KATHLEEN FLYNN is a freelance photojournalist and documentary filmmaker. She first reported in Liberia in 2007, and now serves as an adviser for Reel Peace, an initiative designed to lift the voices of women in Liberia by training and equipping them as visual storytellers. It is a project of the nonprofit Accountability Lab.
FINLAY YOUNG is a Scottish freelance journalist, legal consultant, and researcher. He reported on Unprotected in Liberia, where he lived and worked from 2009 to 2012 after graduating from law school. He has returned to the country for extended periods each year since.

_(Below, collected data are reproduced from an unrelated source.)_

(* ===== verification/BtreePlace.v ===== *)
(** Putting an entry into the tree of a transaction: the leaf of the key takes
    the entry or splits, the promotions climb, the root grows, and what results
    is again a tree whose pages, sibling links, free list and page ownership
    fit together. *)

From stdpp Require Import gmap.
From S2P Require Import Prelude BtreeFormat BtreeCell BtreePage BtreeSplit BtreeTransaction BtreeNode.
From S2P Require Import BtreeOverlay BtreeMutation BtreeTree BtreeClimb BtreeChain.

Section Place.
Context {CK : Checksum} {KC : KeyCodec}.
Abbreviation entry := (key * LeafCellRef)%type.
Abbreviation separator := (key * list byte)%type.
Abbreviation leaf := (Z * list entry)%type.

Definition entries (T : btree) : list entry := concat (map snd (leaves T)).

(** ** Sibling links *)

Definition first_leaf (ls : list leaf) (nxt : Z) : Z := match ls with [] => nxt | (id, _) :: _ => id end.

Definition last_leaf (prev : Z) (ls : list leaf) : Z := default prev (fst <$> last ls).

(** The leaves [ls] are linked to each other, to [prev] on the left and to
    [nxt] on the right. *)
Fixpoint linked (V : Z → node → Prop) (prev : Z) (ls : list leaf) (nxt : Z) : Prop :=
  match ls with
  | [] => True
  | (id, es) :: ls => V id (NLeaf prev (first_leaf ls nxt) (map snd es)) ∧ linked V id ls nxt
  end.

Lemma first_leaf_app a b nxt : first_leaf (a ++ b) nxt = first_leaf a (first_leaf b nxt).
Proof. by destruct a as [|[]]. Qed.

Lemma last_leaf_cons prev id es ls : last_leaf prev ((id, es) :: ls) = last_leaf id ls.
Proof.
  unfold last_leaf. destruct ls as [|x ls]; [done|]. change (last ((id, es) :: x :: ls)) with (last (x :: ls)).
  destruct (last (x :: ls)) eqn:E; [done|]. by apply last_None in E.
Qed.

Lemma linked_app V prev a b nxt :
  linked V prev (a ++ b) nxt ↔ linked V prev a (first_leaf b nxt) ∧ linked V (last_leaf prev a) b nxt.
Proof.
  revert prev. induction a as [|[id es] a IH]; intros prev; cbn [app linked]; [unfold last_leaf; cbn; tauto|].
  rewrite IH, first_leaf_app, last_leaf_cons. tauto.
Qed.

Lemma linked_frame (V V' : Z → node → Prop) prev ls nxt :
  linked V prev ls nxt →
  (∀ id l r es, id ∈ map fst ls → V id (NLeaf l r es) → V' id (NLeaf l r es)) → linked V' prev ls nxt.
Proof.
  revert prev. induction ls as [|[id es] ls IH]; intros prev; cbn; [done|]. intros [Hv Hl] Hf. split.
  - apply Hf; [by left|done].
  - apply IH; [done|]. intros ? ? ? ? ?. apply Hf. by right.
Qed.

(** Leaves are pages of the tree. *)
Lemma leaves_cnt x : ∀ T, (cnt x (map fst (leaves T)) ≤ cnt x (ids T))%nat.
Proof.
  fix IH 1. intros [id es|id kids seps]; [done|]. rewrite ids_node. cbn [leaves]. rewrite cnt_cons.
  enough (cnt x (map fst (concat (map leaves kids))) ≤ cnt x (concat (map ids kids)))%nat by lia.
  induction kids as [|T kids IHk]; [done|]. cbn [map concat]. rewrite map_app, !cnt_app. specialize (IH T). lia.
Qed.

(** ** A tree in place *)

(** The pages of the transaction are the pages of the tree [T], the pages [P]
    that hold values outside the leaves, and the pool [F]. *)
Record skeleton (t : WriteTransaction) (base : list byte) (T : btree) (h : nat) (F P : list Z) : Prop := {
  sk_root : root_page_id (next_header t) = root_id T;
  sk_shaped : shaped h None None T;
  sk_pages : Forall (holds (view t base)) (pages T);
  sk_linked : linked (view t base) 0 (leaves T) 0;
  sk_pool : pool t base F;
  sk_owned : ids T ++ P ++ F ≡ₚ seqZ 1 (tx_next t - 1);
}.

Lemma cnt_seq x a b : cnt x (seqZ a b) = if decide (a ≤ x < a + b) then 1%nat else 0%nat.
Proof.
  assert (cnt x (seqZ a b) ≤ 1)%nat by (apply cnt_nodup, NoDup_seqZ).
  case_decide as H1; [|by apply cnt_not_in; rewrite elem_of_seqZ].
  assert (x ∈ seqZ a b) as Hin by (by apply elem_of_seqZ). apply cnt_in in Hin. lia.
Qed.

Lemma skeleton_cnt t base T h F P x :
  skeleton t base T h F P → (cnt x (ids T) + cnt x P + cnt x F = cnt x (seqZ 1 (tx_next t - 1)))%nat.
Proof. intros [_ _ _ _ _ H]. rewrite cnt_perm in H. specialize (H x). rewrite !cnt_app in H. lia. Qed.

Lemma skeleton_once t base T h F P x :
  skeleton t base T h F P → (cnt x (ids T) + cnt x P + cnt x F ≤ 1)%nat.
Proof. intros S. rewrite (skeleton_cnt _ _ _ _ _ _ _ S), cnt_seq. case_decide; lia. Qed.

Lemma skeleton_range t base T h F P x :
  skeleton t base T h F P → x ∈ ids T ∨ x ∈ P → 0 < x < tx_next t ∧ x ∉ F.
Proof.
  intros S Hx. pose proof (skeleton_cnt _ _ _ _ _ _ x S) as H. rewrite cnt_seq in H. rewrite !cnt_in in Hx.
  rewrite cnt_not_in. case_decide; lia.
Qed.

Lemma skeleton_apart t base T h F P x : skeleton t base T h F P → x ∈ P → x ∉ ids T.
Proof.
  intros S Hx. pose proof (skeleton_once _ _ _ _ _ _ x S). rewrite cnt_in in Hx. apply cnt_not_in. lia.
Qed.

(** Every level at least doubles the number of pages. *)
Lemma shaped_height h lo hi T : shaped h lo hi T → (2 ^ h ≤ length (ids T))%nat.
Proof.
  revert lo hi T. induction h as [|h IH]; intros lo hi [id es|id kids seps]; try done; intros Hs.
  destruct Hs as [Hne Hseg]. rewrite ids_node. cbn [length].
  assert (∃ lo1 hi1 c1 lo2 hi2 c2 rest, kids = c1 :: c2 :: rest ∧ shaped h lo1 hi1 c1 ∧ shaped h lo2 hi2 c2)
    as (lo1 & hi1 & c1 & lo2 & hi2 & c2 & rest & -> & H1 & H2).
  { inversion Hseg as [|? ? c1 ? ? ? ? ? ? ? H1 Hs]; subst; [done|]. inversion Hs; subst; eauto 12. }
  apply IH in H1, H2. cbn [map concat]. rewrite !length_app. cbn [Nat.pow]. lia.
Qed.

Lemma skeleton_height t base T h F P :
  skeleton t base T h F P → (h < walk_fuel t)%nat ∧ Z.of_nat h < tx_next t ∧ Z.of_nat h < 63.
Proof.
  intros S. pose proof (shaped_height _ _ _ _ (sk_shaped _ _ _ _ _ _ S)) as Hh.
  pose proof (Nat.pow_gt_lin_r 2 h ltac:(lia)) as Hlin. assert (2 ^ Z.of_nat h = Z.of_nat (2 ^ h)) as Hz by (by rewrite Nat2Z.inj_pow).
  pose proof (Permutation_length (sk_owned _ _ _ _ _ _ S)) as Hl. rewrite !length_app, length_seqZ in Hl.
  pose proof (pool_bound _ _ _ (sk_pool _ _ _ _ _ _ S)) as Hb. unfold walk_fuel. split_and!; [lia|lia|].
  apply (Z.pow_lt_mono_r_iff 2); lia.
Qed.

Lemma skeleton_nodup t base T h F P : skeleton t base T h F P → NoDup (ids T).
Proof. intros S. apply cnt_nodup. intros x. pose proof (skeleton_once _ _ _ _ _ _ x S). lia. Qed.

(** Exchanging value pages with the pool keeps the tree. *)
Lemma skeleton_exchange t t1 base T h F F1 PA old new PB :
  skeleton t base T h F (PA ++ old ++ PB) → exchanges t t1 base F F1 old new →
  (∀ i n, i ∉ old → i ∉ F → view t base i n → view t1 base i n) →
  skeleton t1 base T h F1 (PA ++ new ++ PB).
Proof.
  intros S [XP XR XN XG] Hf.
  assert (∀ i n, i ∈ ids T → view t base i n → view t1 base i n) as Hk.
  { intros i n Hi. apply Hf.
    - intros Hio. apply (skeleton_apart _ _ _ _ _ _ i S); [|done]. rewrite !elem_of_app. auto.
    - apply (skeleton_range _ _ _ _ _ _ i S). by left. }
  pose proof S as [R Sh Pg Lk P Ow]. constructor; [congruence|done| | |done|].
  - apply (holds_frame (view t base)); [done|]. intros i n Hi. by apply Hk.
  - apply (linked_frame (view t base)); [done|]. intros i l r es Hi. apply Hk. rewrite cnt_in in *.
    pose proof (leaves_cnt i T). lia.
  - rewrite cnt_perm. intros x. pose proof (skeleton_cnt _ _ _ _ _ _ x S) as Hc. rewrite cnt_perm in XG.
    specialize (XG x). rewrite !cnt_app, !cnt_seq in *. pose proof (pool_bound _ _ _ P).
    repeat case_decide; lia.
Qed.

(** ** The new leaves *)

(** Where [k] goes among sorted keys: onto itself, or between its neighbours. *)
Definition target_at (ks : list key) (k : key) (i : nat) (replace : bool) : Prop :=
  if replace then ks !! i = Some k
  else (i ≤ length ks)%nat ∧ (∀ j x, ks !! j = Some x → (j < i)%nat → key_lt x k) ∧
       (∀ j x, ks !! j = Some x → (i ≤ j)%nat → key_lt k x).

Lemma target_bounds ks k i replace :
  target_at ks k i replace → (i ≤ length ks)%nat ∧ (replace = true → (i < length ks)%nat).
Proof. destruct replace; cbn; [intros H%lookup_lt_Some; split; [lia|done]|intros [? _]; done]. Qed.

Lemma sorted_take ks n : sorted_keys ks → sorted_keys (take n ks).
Proof.
  intros H i j a b Hij Ha Hb. apply lookup_take_Some in Ha as [Ha _], Hb as [Hb _]. by eapply H.
Qed.

Lemma sorted_drop ks n : sorted_keys ks → sorted_keys (drop n ks).
Proof. intros H i j a b Hij Ha Hb. rewrite lookup_drop in Ha, Hb. eapply (H (n + i)%nat (n + j)%nat); [lia|done..]. Qed.

Lemma sorted_app ks ks' :
  sorted_keys ks → sorted_keys ks' → (∀ a b, a ∈ ks → b ∈ ks' → key_lt a b) → sorted_keys (ks ++ ks').
Proof.
  intros H H' Hm i j a b Hij Ha Hb. apply lookup_app_Some in Ha as [Ha|[Hi Ha]], Hb as [Hb|[Hj Hb]].
  - by eapply H.
  - apply Hm; by eapply list_elem_of_lookup_2.
  - apply lookup_lt_Some in Hb. lia.
  - eapply H'; [|done|done]. lia.
Qed.

Lemma sorted_cons k ks : (∀ b, b ∈ ks → key_lt k b) → sorted_keys ks → sorted_keys (k :: ks).
Proof.
  intros Hk H. change (k :: ks) with ([k] ++ ks). apply sorted_app; [|done|].
  - intros [|i] [|j] a b Hij Ha Hb; try lia; done.
  - intros a b ->%list_elem_of_singleton. apply Hk.
Qed.

Lemma sorted_spliced ks k i replace :
  sorted_keys ks → target_at ks k i replace → sorted_keys (spliced i replace k ks).
Proof.
  intros H Ht. destruct replace.
  - rewrite spliced_insert by (by apply lookup_lt_Some in Ht). by rewrite list_insert_id.
  - destruct Ht as (Hi & Hlo & Hhi). unfold spliced. apply sorted_app; [by apply sorted_take| |].
    + apply sorted_cons; [|by apply sorted_drop]. intros b (j & Hj)%list_elem_of_lookup. rewrite lookup_drop in Hj.
      apply (Hhi _ _ Hj). lia.
    + intros a b (j & Hj)%list_elem_of_lookup Hb. apply lookup_take_Some in Hj as [Hj Hji].
      pose proof (Hlo _ _ Hj Hji) as Ha. apply elem_of_cons in Hb as [->|(j' & Hb)%list_elem_of_lookup]; [done|].
      rewrite lookup_drop in Hb. eapply key_lt_trans; [exact Ha|]. apply (Hhi _ _ Hb). lia.
Qed.

Lemma map_spliced {A B} (f : A → B) i replace x l : map f (spliced i replace x l) = spliced i replace (f x) (map f l).
Proof. unfold spliced. rewrite map_app. cbn [map]. by rewrite firstn_map, skipn_map. Qed.

Lemma Forall_spliced {A} (Q : A → Prop) i replace x l : Forall Q l → Q x → Forall Q (spliced i replace x l).
Proof.
  intros H Hx. unfold spliced. apply Forall_app. split; [by apply Forall_take|]. constructor; [done|]. by apply Forall_drop.
Qed.

(** The leaf [lf] has become one leaf, or two around a boundary. *)
Inductive leaf_form (lf : Z) (new : list entry) : outcome → Prop :=
| form_one : leaf_form lf new (One (BLeaf lf new))
| form_two b nl k e :
    (0 < b < length new)%nat → new !! b = Some (k, e) → 0 < len (leaf_key_bytes e) ≤ MAX_ENCODED_KEY_LEN →
    leaf_form lf new (Two (BLeaf lf (take b new)) (k, leaf_key_bytes e) (BLeaf nl (drop b new))).

Lemma form_leaves lf new o : leaf_form lf new o → concat (map snd (out_leaves o)) = new.
Proof. destruct 1; cbn; rewrite app_nil_r; [done|apply take_drop]. Qed.

Lemma starts_spliced lo k e es i replace :
  starts_at lo es → above lo k → target_at (map fst es) k i replace → starts_at lo (spliced i replace (k, e) es).
Proof.
  intros Hs Hlo Ht. destruct lo as [s|]; [|done]. destruct es as [|[s' e'] es]; [done|]. cbn in Hs, Hlo.
  injection Hs as ->. unfold spliced. destruct i as [|i]; [|done]. cbn. f_equal. destruct replace; cbn in Ht.
  - by injection Ht as ->.
  - destruct Ht as (_ & _ & Hhi). specialize (Hhi 0%nat s eq_refl ltac:(lia)). by apply key_lt_not_le in Hhi.
Qed.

JENNIFER GRAY-BRUMSKINE came to the United States from Liberia in the late 1980s. Her community organizing around Liberia started in 1996 when the story of a ship carrying over 2,000 Liberians fleeing their homeland with nowhere to dock spread across the news. She joined a small group of Liberian women who rallied at the UN to move them to help the stranded ship. As a result of their efforts, the UN brokered a deal that allowed the ship to dock in Ghana on April 16th, 1996. Gray-Brumskine subsequently connected with other Liberian women to advocate for the children of Liberia and created the “International Mothers of Liberia.” In 2007 she co-founded the Staten Island Black Heritage Family Day Parade. She is an active member of many organizations on Staten Island including, the Staten Island Liberian Association (SILCA), where she served as Chairwoman of the Board of Directors. Jennifer Gray-Brumskine is a graduate of Yale University Women’s Campaign School and the CORO New York Leadership Center’s Immigrant Civic Leadership program.
ProPublica is an independent, nonprofit newsroom that produces investigative journalism. With a team of more than 75 dedicated journalists, ProPublica covers a range of topics including government and politics, business, criminal justice, the environment, education, health care, immigration, and technology.
This event is held in conjunction with our exhibition War and Peace in Liberia: Tim Hetherington and Chris Hondros on view at the BDC from Oct 26 - Dec 16, 2018.